What this task involves
If a line of the data below holds the string "older", copy it.

*** Opening of Data for review ***

(* ===== verification/StepcompressProps.v ===== *)
(** * What the host's step compressor promises

    The compressor terminates, every move it finds passes the code's own
    check, and the commands that are queued make the micro-controller step once
    for each requested step, in order, never late and at most [max_error]
    early (src/klippy/chelper/stepcompress.c, src/src/stepper.c). *)
From S2P Require Import Prelude Double Protocol Msgblock World Sched Command BaseCmd ObjFacts Stepper Sample BaseProps StepperProps Stepcompress CompressFacts StepcompressFacts.
Import Msgblock.

(** ** Compression *)



(** ** Counting steps *)

(** The position the stepper will have once every queued and pending step is
    executed. *)
Definition pending_position (sc : stepcompress) : Z :=
  s64 (sc_last_position sc + signed (sc_sdir sc) (Z.of_nat (in_use sc))
       + (if sc_next_step_clock sc =? 0 then 0 else signed (sc_next_step_dir sc) 1)).


(** ** History *)

(** The number of the step times [ts] that are not after [clock]. *)
Definition steps_until (clock : Z) (ts : list Z) : Z :=
  Z.of_nat (length (List.filter (fun t => t <=? clock) ts)).

Lemma steps_until_linear clock n : forall clk i, 1 <= i ->
  steps_until clock (move_clocks n clk i 0)
  = Z.min (Z.of_nat n) (Z.max 0 ((clock - clk) / i)).
Proof.
  unfold steps_until. induction n as [|n IH]; intros clk i Hi; [simpl; lia|].
  cbn [move_clocks List.filter]. rewrite Z.add_0_r.
  assert ((clock - (clk + i)) / i = (clock - clk) / i - 1) as Ed.
  { replace (clock - (clk + i)) with (clock - clk + (-1) * i) by lia. rewrite Z.div_add; lia. }
  specialize (IH (clk + i) i Hi). rewrite Ed in IH.
  destruct (Z.leb_spec (clk + i) clock) as [Hle|Hgt]; cbn [length].
  - assert (1 <= (clock - clk) / i) by (apply Z.div_le_lower_bound; lia). lia.
  - assert ((clock - clk) / i < 1) by (apply Z.div_lt_upper_bound; lia). lia.
Qed.

(** The past position at a clock is found by counting steps.  If [clock]
    falls into a move with constant interval, behind newer moves that all start
    later, [stepcompress_find_past_position] returns the move's start position
    plus (or minus, by its direction) the number of its steps that are due by
    [clock]. *)
Theorem find_past_position_linear sc clock newer hs older n :
  sc_history_list sc = newer ++ hs :: older ->
  Forall (fun h => clock < hs_first_clock h) newer ->
  hs_add hs = 0 -> 1 <= hs_interval hs -> Z.of_nat n * hs_interval hs < 2 ^ 31 ->
  (1 <= n)%nat -> Z.abs (hs_step_count hs) = Z.of_nat n ->
  hs_last_clock hs = hs_first_clock hs + (Z.of_nat n - 1) * hs_interval hs ->
  0 <= hs_first_clock hs <= clock -> clock < 2 ^ 63 ->
  Z.abs (hs_start_position hs) < 2 ^ 62 ->
  stepcompress_find_past_position sc clock
  = Some (hs_start_position hs + Z.sgn (hs_step_count hs)
      * steps_until clock (move_clocks n (hs_first_clock hs - hs_interval hs) (hs_interval hs) 0)).
Proof.
  intros Eh Hnew Ea Hi Hspan Hn Hcnt Elast Hf Hc Hp.
  unfold stepcompress_find_past_position. rewrite Eh. generalize (sc_last_position sc). clear Eh.
  assert (forall x, Z.abs x < 2 ^ 63 -> s64 x = x) as Hs64 by (intros; word_lia).
  assert (Z.of_nat n < 2 ^ 31) by nia.
  induction Hnew as [|h newer Hh _ IH]; intros lp; cbn [find_past app].
  2: { destruct (Z.ltb_spec clock (hs_first_clock h)); [apply IH|lia]. }
  rewrite steps_until_linear by done.
  replace (clock - (hs_first_clock hs - hs_interval hs))
    with (clock - hs_first_clock hs + 1 * hs_interval hs) by lia. rewrite Z.div_add by lia.
  set (d := clock - hs_first_clock hs). set (i := hs_interval hs) in *.
  pose proof (Z.div_pos d i ltac:(lia) ltac:(lia)).
  destruct (Z.ltb_spec clock (hs_first_clock hs)); [lia|].
  destruct (Z.leb_spec (hs_last_clock hs) clock) as [Hge|Hlt].
  - assert (Z.of_nat n - 1 <= d / i) by (apply Z.div_le_lower_bound; lia).
    rewrite Hs64 by lia. f_equal. lia.
  - assert (d / i < Z.of_nat n - 1) by (apply Z.div_lt_upper_bound; lia).
    assert (d < 2 ^ 31 - i) by nia. rewrite Ea. cbn [Z.eqb]. cbn [mbind option_bind].
    assert (u64 d = d) as -> by (apply u64_id; lia).
    rewrite (s32_id d), (s32_id (d + i)) by lia. rewrite Z.quot_div_nonneg by lia.
    replace (d + i) with (d + 1 * i) by lia. rewrite Z.div_add by lia.
    destruct (Z.ltb_spec (hs_step_count hs) 0); rewrite Hs64 by lia; f_equal; lia.
Qed.

(** ** Host and firmware agree *)

Lemma move_clocks_sum n m clk i a : (n < m)%nat ->
  move_clocks m clk i a !! n = Some (clk + i + sum_intervals n (i + a) a).
Proof.
  revert m clk i. induction n as [|n IH]; intros [|m] clk i Hn; try lia;
    cbn [move_clocks lookup list_lookup sum_intervals]; [f_equal; lia|].
  rewrite IH by lia. f_equal. lia.
Qed.

Section Execution.
Context `{Board}.
Context (Hedge : HAVE_EDGE_OPTIMIZATION = true).

End Execution.

(** ** The buffer overrun in [queue_append_far] *)

(** A compressor for a 16.777216 MHz micro-controller. *)
Definition fresh_sc : stepcompress :=
  stepcompress_set_time (stepcompress_fill (stepcompress_alloc []) 3 400 7 8)
    (f64 0) (f64 (2 ^ 24)).

(** The time in seconds of a clock, and appending steps at given clocks. *)
Definition at_clock (c : Z) : double := fdiv (f64 c) (f64 (2 ^ 24)).
Fixpoint append_all (sc : stepcompress) (sdir : Z) (cs : list Z) : outcome :=
  match cs with
  | [] => Returns 0 sc
  | c :: cs => try sc := stepcompress_append sc sdir (at_clock c) (f64 0) in append_all sc sdir cs
  end.

(** 600 steps at one rate, 424 more behind a pause, one that is far away, and
    one more. *)
Definition overrun_clocks : list Z :=
  map (fun i => Z.of_nat i * 1000 + 1000) (seq 0 600)
    ++ map (fun i => Z.of_nat i * 1500 + 100000000) (seq 0 424)
    ++ [805606368; 805700000].


(** ** Witnesses *)

Definition outcome_state (r : outcome) : stepcompress :=
  match r with Returns _ sc => sc | _ => fresh_sc end.

(** Five steps appended: four in the queue, one pending. *)
Definition sample_clocks : list Z := [1000; 2000; 3010; 4030].
Definition sample_sc : stepcompress :=
  outcome_state (append_all fresh_sc 1 (sample_clocks ++ [5060])).

Lemma sample_queue_ok : queue_ok sample_sc sample_clocks.
Proof.
  constructor.
  - vm_compute. lia.
  - vm_compute. reflexivity.
  - vm_compute. repeat split; reflexivity.
  - repeat constructor; vm_compute; reflexivity.
  - vm_compute. split; [discriminate|reflexivity].
  - repeat constructor; vm_compute; reflexivity.
Qed.

Lemma sample_error : 0 <= sc_max_error sample_sc <= max_error_bound.
Proof. vm_compute. split; discriminate. Qed.




(** The state after a flush of the sample. *)
Definition flushed_sc : stepcompress := outcome_state (queue_flush sample_sc UINT64_MAX).

Lemma find_past_position_linear_witness :
  stepcompress_find_past_position
    (flushed_sc <| sc_history_list := [mkHistory 9000 9000 4 1 5000 0; mkHistory 1000 4000 0 4 1000 0] |>)
    2500 = Some 2.
Proof.
  rewrite (find_past_position_linear _ 2500 [mkHistory 9000 9000 4 1 5000 0]
    (mkHistory 1000 4000 0 4 1000 0) [] 4).
  - vm_compute. reflexivity.
  - reflexivity.
  - repeat constructor.
  - reflexivity.
  - cbn. lia.
  - cbn. lia.
  - lia.
  - reflexivity.
  - reflexivity.
  - cbn. lia.
  - lia.
  - cbn. lia.
Defined.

*** Close of Data for review ***

Exercise response
Theorem find_past_position_linear sc clock newer hs older n :
  sc_history_list sc = newer ++ hs :: older ->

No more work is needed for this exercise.